→ Task goal
Please print each record below exactly as it is written.

→ Recorded data

(* ===== verification/Users.v ===== *)
(** * Users: the in-memory user directory and its admin service
    (core.User and the filter and sort semantics of shared/core/jwks.go;
    infrastructure/defaultimpl/memorystoreidentity/memory_users.go;
    interfaces/grpcserver/grpcadmin/admin_users.go; [ListUsers] of
    internal/adminuser/service.go).

    The directory keeps two indexes, by user name and by e-mail in lower case, next to
    its users.  [strings.ToLower] is modelled on ASCII, and time on the years RFC 3339
    can write. *)
From Stdlib Require Znumtheory.
From S2P Require Import Prelude Crypto Core Json Keyset AdminPaging.
Local Open Scope Z_scope.

Record User := {
  us_ID : string;
  us_ExternalID : string;
  us_Provider : string;
  us_Email : string;
  us_Username : string;
  us_Name : string;
  us_DisplayName : string;
  us_Attributes : gmap string string;
  us_CreatedAt : Z;
  us_UpdatedAt : Z;
}.

#[export] Instance User_eq_dec : EqDecision User.
Proof. solve_decision. Defined.

Definition UserAttrActive : string := "scim:active".
Definition UserAttrInactive : string := "false".
Definition IsActive (u : User) : bool :=
  negb (bool_decide (default "" (us_Attributes u !! UserAttrActive) = UserAttrInactive)).

(** ** The directory *)

Record MemoryUserProvider := {
  mp_users : gmap string User;
  mp_byUsername : gmap string string;
  mp_byEmail : gmap string string;
}.

Inductive user_error := ErrNoSuchUser | ErrUserExists | ErrUserIDRequired.

Definition NewMemoryUserProvider : MemoryUserProvider :=
  {| mp_users := ∅; mp_byUsername := ∅; mp_byEmail := ∅ |}.

Definition GetByID (id : string) (p : MemoryUserProvider) : result user_error User :=
  match mp_users p !! id with Some u => Ok u | None => Err ErrNoSuchUser end.

(** The scan of a map stops at a user of its choice when several match: the answers it
    may give. *)
Definition GetByExternalID (provider externalID : string) (p : MemoryUserProvider) (r : result user_error User) : Prop :=
  let found u := us_Provider u = provider /\ us_ExternalID u = externalID in
  match r with
  | Ok u => (exists id, mp_users p !! id = Some u) /\ found u
  | Err e => e = ErrNoSuchUser /\ forall id u, mp_users p !! id = Some u -> ~ found u
  end.

Definition by_index (index : gmap string string) (name : string) (p : MemoryUserProvider) : result user_error User :=
  match index !! ToLower name with None => Err ErrNoSuchUser | Some id => GetByID id p end.

Definition GetByUsername (username : string) (p : MemoryUserProvider) : result user_error User :=
  by_index (mp_byUsername p) username p.
Definition GetByEmail (email : string) (p : MemoryUserProvider) : result user_error User :=
  by_index (mp_byEmail p) email p.
Definition UsernameExists (username : string) (p : MemoryUserProvider) : bool :=
  bool_decide (is_Some (mp_byUsername p !! ToLower username)).
Definition EmailExists (email : string) (p : MemoryUserProvider) : bool :=
  bool_decide (is_Some (mp_byEmail p !! ToLower email)).

(** Another user holds the name. *)
Definition taken (index : gmap string string) (name id : string) : bool :=
  negb (bool_decide (name = "")) &&
  match index !! ToLower name with Some owner => negb (bool_decide (owner = id)) | None => false end.

Definition unindex (name : string) (index : gmap string string) : gmap string string :=
  if decide (name = "") then index else delete (ToLower name) index.
Definition reindex (name id : string) (index : gmap string string) : gmap string string :=
  if decide (name = "") then index else <[ToLower name := id]> index.

(** The entries of the user stored under [id] leave the indexes. *)
Definition forget (id : string) (p : MemoryUserProvider) : MemoryUserProvider :=
  match mp_users p !! id with
  | None => p
  | Some u => {| mp_users := mp_users p; mp_byUsername := unindex (us_Username u) (mp_byUsername p);
                 mp_byEmail := unindex (us_Email u) (mp_byEmail p) |}
  end.

Definition CreateOrUpdate (user : User) (p : MemoryUserProvider) : result user_error () * MemoryUserProvider :=
  if decide (us_ID user = "") then (Err ErrUserIDRequired, p)
  else if taken (mp_byUsername p) (us_Username user) (us_ID user) then (Err ErrUserExists, p)
  else if taken (mp_byEmail p) (us_Email user) (us_ID user) then (Err ErrUserExists, p)
  else let p := forget (us_ID user) p in
       (Ok (), {| mp_users := <[us_ID user := user]> (mp_users p);
                  mp_byUsername := reindex (us_Username user) (us_ID user) (mp_byUsername p);
                  mp_byEmail := reindex (us_Email user) (us_ID user) (mp_byEmail p) |}).

Definition Delete (id : string) (p : MemoryUserProvider) : MemoryUserProvider :=
  let p := forget id p in
  {| mp_users := delete id (mp_users p); mp_byUsername := mp_byUsername p; mp_byEmail := mp_byEmail p |}.

Definition List (p : MemoryUserProvider) : list User := (map_to_list (mp_users p)).*2.

(** [None] is the panic of a negative slice index. *)
Definition ListPaginated (offset limit : Z) (p : MemoryUserProvider) : option (list User * Z) :=
  let total := Z.of_nat (size (mp_users p)) in
  let offset := if total <? offset then total else offset in
  let limit := if limit <=? 0 then 10 else limit in
  let limit := if 100 <? limit then 100 else limit in
  let stop := wrap64 (offset + limit) in
  let stop := if total <? stop then total else stop in
  let sorted := merge_sort str_le (map_to_list (mp_users p)).*1 in
  if (offset <? 0) || (stop <? offset) then None
  else let ids := take (Z.to_nat (stop - offset)) (drop (Z.to_nat offset) sorted) in
       Some (omap (fun id => mp_users p !! id) ids, total).

(** [ListUsers] of the HTTP service: pages count from 1. *)
Definition ListUsers (page limit : Z) (p : MemoryUserProvider) : option (list User * Z) :=
  let page := if page <? 1 then 1 else page in
  let limit := if limit <=? 0 then 10 else limit in
  let limit := if 100 <? limit then 100 else limit in
  ListPaginated (wrap64 ((page - 1) * limit)) limit p.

→ Final answer
(* ===== verification/Users.v ===== *)
(** * Users: the in-memory user directory and its admin service
    (core.User and the filter and sort semantics of shared/core/jwks.go;
    infrastructure/defaultimpl/memorystoreidentity/memory_users.go;
    interfaces/grpcserver/grpcadmin/admin_users.go; [ListUsers] of
    internal/adminuser/service.go).

    The directory keeps two indexes, by user name and by e-mail in lower case, next to
    its users.  [strings.ToLower] is modelled on ASCII, and time on the years RFC 3339
    can write. *)
From Stdlib Require Znumtheory.
From S2P Require Import Prelude Crypto Core Json Keyset AdminPaging.
Local Open Scope Z_scope.

Record User := {
  us_ID : string;
  us_ExternalID : string;
  us_Provider : string;
  us_Email : string;
  us_Username : string;
  us_Name : string;
  us_DisplayName : string;
  us_Attributes : gmap string string;
  us_CreatedAt : Z;
  us_UpdatedAt : Z;
}.

#[export] Instance User_eq_dec : EqDecision User.
Proof. solve_decision. Defined.

Definition UserAttrActive : string := "scim:active".
Definition UserAttrInactive : string := "false".
Definition IsActive (u : User) : bool :=
  negb (bool_decide (default "" (us_Attributes u !! UserAttrActive) = UserAttrInactive)).

(** ** The directory *)

Record MemoryUserProvider := {
  mp_users : gmap string User;
  mp_byUsername : gmap string string;
  mp_byEmail : gmap string string;
}.

Inductive user_error := ErrNoSuchUser | ErrUserExists | ErrUserIDRequired.

Definition NewMemoryUserProvider : MemoryUserProvider :=
  {| mp_users := ∅; mp_byUsername := ∅; mp_byEmail := ∅ |}.

Definition GetByID (id : string) (p : MemoryUserProvider) : result user_error User :=
  match mp_users p !! id with Some u => Ok u | None => Err ErrNoSuchUser end.

(** The scan of a map stops at a user of its choice when several match: the answers it
    may give. *)
Definition GetByExternalID (provider externalID : string) (p : MemoryUserProvider) (r : result user_error User) : Prop :=
  let found u := us_Provider u = provider /\ us_ExternalID u = externalID in
  match r with
  | Ok u => (exists id, mp_users p !! id = Some u) /\ found u
  | Err e => e = ErrNoSuchUser /\ forall id u, mp_users p !! id = Some u -> ~ found u
  end.

Definition by_index (index : gmap string string) (name : string) (p : MemoryUserProvider) : result user_error User :=
  match index !! ToLower name with None => Err ErrNoSuchUser | Some id => GetByID id p end.

Definition GetByUsername (username : string) (p : MemoryUserProvider) : result user_error User :=
  by_index (mp_byUsername p) username p.
Definition GetByEmail (email : string) (p : MemoryUserProvider) : result user_error User :=
  by_index (mp_byEmail p) email p.
Definition UsernameExists (username : string) (p : MemoryUserProvider) : bool :=
  bool_decide (is_Some (mp_byUsername p !! ToLower username)).
Definition EmailExists (email : string) (p : MemoryUserProvider) : bool :=
  bool_decide (is_Some (mp_byEmail p !! ToLower email)).

(** Another user holds the name. *)
Definition taken (index : gmap string string) (name id : string) : bool :=
  negb (bool_decide (name = "")) &&
  match index !! ToLower name with Some owner => negb (bool_decide (owner = id)) | None => false end.

Definition unindex (name : string) (index : gmap string string) : gmap string string :=
  if decide (name = "") then index else delete (ToLower name) index.
Definition reindex (name id : string) (index : gmap string string) : gmap string string :=
  if decide (name = "") then index else <[ToLower name := id]> index.

(** The entries of the user stored under [id] leave the indexes. *)
Definition forget (id : string) (p : MemoryUserProvider) : MemoryUserProvider :=
  match mp_users p !! id with
  | None => p
  | Some u => {| mp_users := mp_users p; mp_byUsername := unindex (us_Username u) (mp_byUsername p);
                 mp_byEmail := unindex (us_Email u) (mp_byEmail p) |}
  end.

Definition CreateOrUpdate (user : User) (p : MemoryUserProvider) : result user_error () * MemoryUserProvider :=
  if decide (us_ID user = "") then (Err ErrUserIDRequired, p)
  else if taken (mp_byUsername p) (us_Username user) (us_ID user) then (Err ErrUserExists, p)
  else if taken (mp_byEmail p) (us_Email user) (us_ID user) then (Err ErrUserExists, p)
  else let p := forget (us_ID user) p in
       (Ok (), {| mp_users := <[us_ID user := user]> (mp_users p);
                  mp_byUsername := reindex (us_Username user) (us_ID user) (mp_byUsername p);
                  mp_byEmail := reindex (us_Email user) (us_ID user) (mp_byEmail p) |}).

Definition Delete (id : string) (p : MemoryUserProvider) : MemoryUserProvider :=
  let p := forget id p in
  {| mp_users := delete id (mp_users p); mp_byUsername := mp_byUsername p; mp_byEmail := mp_byEmail p |}.

Definition List (p : MemoryUserProvider) : list User := (map_to_list (mp_users p)).*2.

(** [None] is the panic of a negative slice index. *)
Definition ListPaginated (offset limit : Z) (p : MemoryUserProvider) : option (list User * Z) :=
  let total := Z.of_nat (size (mp_users p)) in
  let offset := if total <? offset then total else offset in
  let limit := if limit <=? 0 then 10 else limit in
  let limit := if 100 <? limit then 100 else limit in
  let stop := wrap64 (offset + limit) in
  let stop := if total <? stop then total else stop in
  let sorted := merge_sort str_le (map_to_list (mp_users p)).*1 in
  if (offset <? 0) || (stop <? offset) then None
  else let ids := take (Z.to_nat (stop - offset)) (drop (Z.to_nat offset) sorted) in
       Some (omap (fun id => mp_users p !! id) ids, total).

(** [ListUsers] of the HTTP service: pages count from 1. *)
Definition ListUsers (page limit : Z) (p : MemoryUserProvider) : option (list User * Z) :=
  let page := if page <? 1 then 1 else page in
  let limit := if limit <=? 0 then 10 else limit in
  let limit := if 100 <? limit then 100 else limit in
  ListPaginated (wrap64 ((page - 1) * limit)) limit p.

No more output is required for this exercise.